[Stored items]
Definition tiny_attention (w : tensor R 2) (parametrize : bool) : Attention :=
  {| at_dim := 1; at_dim_head := 1; at_heads := 1; at_causal := false;
     at_l2norm := tiny_l2norm; at_dim_sqrt := sqrt (INR 1); at_attn_scale := sqrt (INR 1);
     at_to_q := tiny_projection w true parametrize;
     at_to_k := tiny_projection w true parametrize;
     at_to_v := tiny_projection w true parametrize;
     at_norm_qk := true; at_qk_scale := tiny_scale;
     at_to_out := tiny_projection w false parametrize |}.

Definition tiny_feedforward (w : tensor R 2) (parametrize : bool) : FeedForward :=
  {| fw_dim := 1; fw_expand_factor := 3 / 2; fw_dim_inner := 1;
     fw_to_hidden := tiny_projection w true parametrize;
     fw_to_gate := tiny_projection w true parametrize;
     fw_hidden_scale := tiny_scale; fw_gate_scale := tiny_scale;
     fw_to_out := tiny_projection w false parametrize |}.

Definition tiny_layer (w : tensor R 2) (parametrize : bool) : layer :=
  ({| res_fn := tiny_attention w parametrize; res_branch_scale := tiny_scale;
      res_l2norm := tiny_l2norm |},
   {| res_fn := tiny_feedforward w parametrize; res_branch_scale := tiny_scale;
      res_l2norm := tiny_l2norm |}).

Definition tiny_net (depth_ : nat) (w : tensor R 2) (parametrize : bool) : nGPT :=
  {| g_num_tokens := 1; g_dim := 1; g_heads := 1; g_dim_head := 1; g_depth := depth_;
     g_ff_expand_factor := 3 / 2; g_causal := false; g_add_value_residual := true;
     g_l2norm := tiny_l2norm;
     g_token_embed := tiny_projection w true parametrize;
     g_rotary_embed := fun t => t;
     g_layers := repeat (tiny_layer w parametrize) depth_;
     g_to_logits := Some (tiny_projection w true parametrize);
     g_logit_scale := tiny_scale; g_ignore_index := (-1)%Z; g_dtype := float32 |}.


(** ** Single-sphere configurations, which never raise *)

Definition single_sphere (l : L2Norm) : Prop :=
  (l2_groups l <= 1)%nat /\ (l2_dim l = (-1)%Z \/ l2_dim l = 0%Z).

Definition Attention_single_sphere (a : Attention) : Prop :=
  single_sphere (at_l2norm a) /\
  single_sphere (nl_l2norm (at_to_q a)) /\ single_sphere (nl_l2norm (at_to_k a)) /\
  single_sphere (nl_l2norm (at_to_v a)) /\ single_sphere (nl_l2norm (at_to_out a)).

Definition FeedForward_single_sphere (f : FeedForward) : Prop :=
  single_sphere (nl_l2norm (fw_to_hidden f)) /\
  single_sphere (nl_l2norm (fw_to_gate f)) /\
  single_sphere (nl_l2norm (fw_to_out f)).

Definition layer_single_sphere (l : layer) : Prop :=
  single_sphere (res_l2norm (fst l)) /\ Attention_single_sphere (res_fn (fst l)) /\
  single_sphere (res_l2norm (snd l)) /\ FeedForward_single_sphere (res_fn (snd l)).
(** * Device-selection helpers of the matrixMul sample

    A shallow embedding of the two helper headers

    - [common/inc/helper_cuda_drvapi.h]  (driver API helpers)
    - [common/inc/cudaGLHelper.h]        (OpenGL interop helpers)

    The helpers are glue over the vendor driver: everything they observe
    comes from native calls and from the command-line helper, and everything
    they do is printing, terminating the process, calling into the driver and
    (once) storing through a pointer.  The embedding therefore has

    - an environment record [env] holding the answers of the native calls
      and of the command-line helper (deterministic oracles),
    - a state [state] holding the log of observable events and the heap,
    - a small monad [M] with two outcomes: normal return and [exit(code)]. *)

From Stdlib Require Import ZArith Lia Ascii String.
From stdpp Require Import base numbers list strings gmap.

Local Open Scope string_scope.
Local Open Scope list_scope.
Local Open Scope Z_scope.
Lemma handleCommand_ordinary_witness :
  trace (snd (handleCommand Demo.cfg Demo.env
                (Demo.text_message 5 "/random_post 3") Demo.world)) =
    trace Demo.world ++ [SendMessage 5 "Unknown command :(" []] /\
  docs (snd (handleCommand Demo.cfg Demo.env
               (Demo.text_message 5 "/random_post 3") Demo.world)) =
    docs Demo.world.
Proof.
  destruct (@handleCommand_ordinary Demo.cfg Demo.env
              (Demo.text_message 5 "/random_post 3") Demo.world
              {| user_id := 5 |} "/random_post 3" eq_refl eq_refl eq_refl)
    as (Ht & [Hd _] & _).
  split; [exact Ht | exact Hd].
Defined.

Lemma store_kept_refl w : store_kept w w.
Proof. split; reflexivity. Qed.

Lemma store_kept_trans a b c :
  store_kept a b -> store_kept b c -> store_kept a c.
Proof. intros [H1 H2] [G1 G2]. split; congruence. Qed.

Lemma call_store_kept env e : stable store_kept (call env e).
Proof. intros w. rewrite call_world. split; reflexivity. Qed.

Lemma call_detached_store_kept e : stable store_kept (call_detached e).
Proof. intros w. split; reflexivity. Qed.

#[local] Hint Resolve call_store_kept call_detached_store_kept : frame.

Lemma handleCommand_ordinary_frame
  (cfg : Config) (env : Env) (m : Message) (w : World) (u : User)
  (command : string) :
  from m = Some u -> is_admin env u = false -> text m = Some command ->
  store_kept w (snd (handleCommand cfg env m w)) /\
  timers_kept w (snd (handleCommand cfg env m w)).
Proof.
  intros Hfrom Hordinary Htext. unfold is_admin in Hordinary.
  unfold handleCommand. run_monad. rewrite Hfrom. run_monad.
  rewrite Hordinary, Htext. cbn [is_string negb].
  destruct (String.eqb command "/start").
  - apply (@call_kept env _ w). reflexivity.
  - destruct (String.eqb command "/queue_info").
    + apply (@call_kept env _ w). reflexivity.
    + run_monad. destruct (match_random_post command);
        apply (@call_kept env _ w); reflexivity.
Qed.

Lemma checkAdminRights_sender env u w :
  checkAdminRights env (Some u) w = (Return (is_admin env u), w).
Proof. reflexivity. Qed.

Lemma handleMedia_ordinary_store_kept cfg env m w u :
  from m = Some u -> is_admin env u = false ->
  store_kept w (snd (handleMedia cfg env m w)).
Proof.
  intros Hfrom Hord.
  unfold handleMedia. rewrite Hfrom.
  rewrite (bind_Return _ (checkAdminRights_sender env u w)), Hord.
  match goal with
  | |- store_kept w (snd (?c w)) => assert (Hs : stable store_kept c)
  end.
  { unfold sendMessage, sendSerializedMessage.
    stable_auto store_kept_refl store_kept_trans. }
  apply Hs.
Qed.

Lemma handleCallbackQuery_ordinary env q w u :
  cq_from q = Some u -> is_admin env u = false ->
  trace (snd (handleCallbackQuery env q w)) =
    trace w ++ [AnswerCallbackQuery (cq_id q)] /\
  store_kept w (snd (handleCallbackQuery env q w)).
Proof.
  intros Hfrom Hord.
  unfold handleCallbackQuery. rewrite Hfrom.
  rewrite (bind_Return _ (checkAdminRights_sender env u w)), Hord.
  split; [reflexivity | split; reflexivity].
Qed.

(** X3.  Events caused by users who are not administrators, in any number
    and order and whatever the gateway does, leave the store and the timers
    exactly as they were: only an administrator or a tick can add to the
    queue, publish from it, or reschedule. *)
Theorem ordinary_events_change_nothing
  (cfg : Config) (env : Env) (evs : list Event) (w w' : World)
  (Hordinary : Forall (ordinary env) evs)
  (Hrun : run cfg env evs w = Some w') :
  store_kept w w' /\ timers_kept w w'.
Proof.
  revert w Hrun. induction Hordinary as [| ev evs Hev _ IH]; intros w Hrun.
  - inversion Hrun; subst. split; [apply store_kept_refl | apply timers_kept_refl].
  - cbn [run] in Hrun.
    destruct (step cfg env ev w) as [w1|] eqn:Hstep; [|discriminate].
    destruct (IH w1 Hrun) as [Hs Ht].
    assert (H1 : store_kept w w1 /\ timers_kept w w1).
    { destruct Hev as (u & Hsender & Hord).
      destruct ev as [m | q | h now]; cbn in Hsender, Hstep;
        [| |discriminate]; inversion Hstep; subst w1; clear Hstep.
      - unfold onMessage.
        destruct (text m) as [[| [[] [] [] [] [] [] [] []] rest]|] eqn:Htext;
          try (split; [eapply handleMedia_ordinary_store_kept; eassumption
                      | apply handleMedia_timers_kept]).
        destruct (@handleCommand_ordinary_frame cfg env m w u _
                    Hsender Hord Htext) as [Hk Hk'].
        split; assumption.
      - split; [eapply handleCallbackQuery_ordinary; eassumption
               | apply handleCallbackQuery_timers_kept]. }
    destruct H1 as [Hs1 Ht1].
    split; [eapply store_kept_trans | eapply timers_kept_trans]; eassumption.
Qed.

Lemma ordinary_events_change_nothing_witness :
  let evs := [Incoming (Demo.forwarded_photo 5 None);
              Incoming (Demo.text_message 5 "/random_post 3");
              Pressed {| cq_id := "q"; cq_from := Some {| user_id := 5 |};
                         cq_message := Some (Demo.forwarded_photo 1 None);
                         cq_data := Some "accept"%string |}] in
  exists w', run Demo.cfg Demo.env evs Demo.world = Some w' /\
             docs w' = docs Demo.world /\ pending w' = pending Demo.world.
Proof.
  intros evs.
  destruct (run Demo.cfg Demo.env evs Demo.world) as [w'|] eqn:Hrun;
    [|discriminate Hrun].
  exists w'. split; [reflexivity|].
  assert (Hord : Forall (ordinary Demo.env) evs).
  { repeat constructor; exists {| user_id := 5 |}; split; reflexivity. }
  destruct (@ordinary_events_change_nothing Demo.cfg Demo.env evs Demo.world
              w' Hord Hrun) as [[Hd _] (_ & Hp & _)].
  split; [exact Hd | exact Hp].
Defined.

(** ** The review prompt *)

Lemma lookup_set_prop_eq (o : Options) (key : string) (v : PropVal) :
  lookup_prop (set_prop o key v) key = Some v.
Proof.
  unfold lookup_prop. induction o as [| [k x] o IH]; cbn.
  - rewrite String.eqb_refl. reflexivity.
  - destruct (String.eqb k key) eqn:E; cbn; rewrite E; [reflexivity | exact IH].
Qed.

Lemma lookup_set_prop_neq (o : Options) (key key' : string) (v : PropVal) :
  key' <> key ->
  lookup_prop (set_prop o key v) key' = lookup_prop o key'.
Proof.
  intros Hne. unfold lookup_prop. induction o as [| [k x] o IH]; cbn.
  - destruct (String.eqb_spec key key'); [congruence | reflexivity].
  - destruct (String.eqb_spec k key) as [-> | Hk]; cbn.
    + destruct (String.eqb_spec key key'); [congruence | reflexivity].
    + destruct (String.eqb k key'); [reflexivity | exact IH].
Qed.

Lemma set_prop_twice (o : Options) (key : string) (v v' : PropVal) :
  set_prop (set_prop o key v) key v' = set_prop o key v'.
Proof.
  induction o as [| [k x] o IH]; cbn.
  - rewrite String.eqb_refl. reflexivity.
  - destruct (String.eqb k key) eqn:E; cbn; rewrite E;
      [reflexivity | f_equal; exact IH].
Qed.

(** X4.  [addAdminReplyMarkup] keeps the method, the file handle and every
    option of the serialized message other than [reply_markup] (so the
    caption reaches the reviewer), sets [reply_markup] to the inline keyboard
    with "Yes"/accept and "No"/reject, and applying it twice is the same as
    applying it once. *)
Theorem addAdminReplyMarkup_spec (s : Serialized) :
  method (addAdminReplyMarkup s) = method s /\
  fileId (addAdminReplyMarkup s) = fileId s /\
  lookup_prop (options (addAdminReplyMarkup s)) "reply_markup" =
    Some review_keyboard /\
  (forall key, key <> "reply_markup"%string ->
     lookup_prop (options (addAdminReplyMarkup s)) key =
     lookup_prop (options s) key) /\
  addAdminReplyMarkup (addAdminReplyMarkup s) = addAdminReplyMarkup s.
Proof.
  unfold addAdminReplyMarkup. cbn [method fileId options].
  split; [reflexivity | split; [reflexivity | split; [|split]]].
  - apply lookup_set_prop_eq.
  - intros key Hk. apply lookup_set_prop_neq, Hk.
  - rewrite set_prop_twice. reflexivity.
Qed.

WHAT THIS TASK INVOLVES ▸ Retype exactly the lines of the data above that fall between the line with "try (split; [eapply" and the line with "split; assumption.", inclusive, and add nothing.

RESPONSE ▸
          try (split; [eapply handleMedia_ordinary_store_kept; eassumption
                      | apply handleMedia_timers_kept]).
        destruct (@handleCommand_ordinary_frame cfg env m w u _
                    Hsender Hord Htext) as [Hk Hk'].
        split; assumption.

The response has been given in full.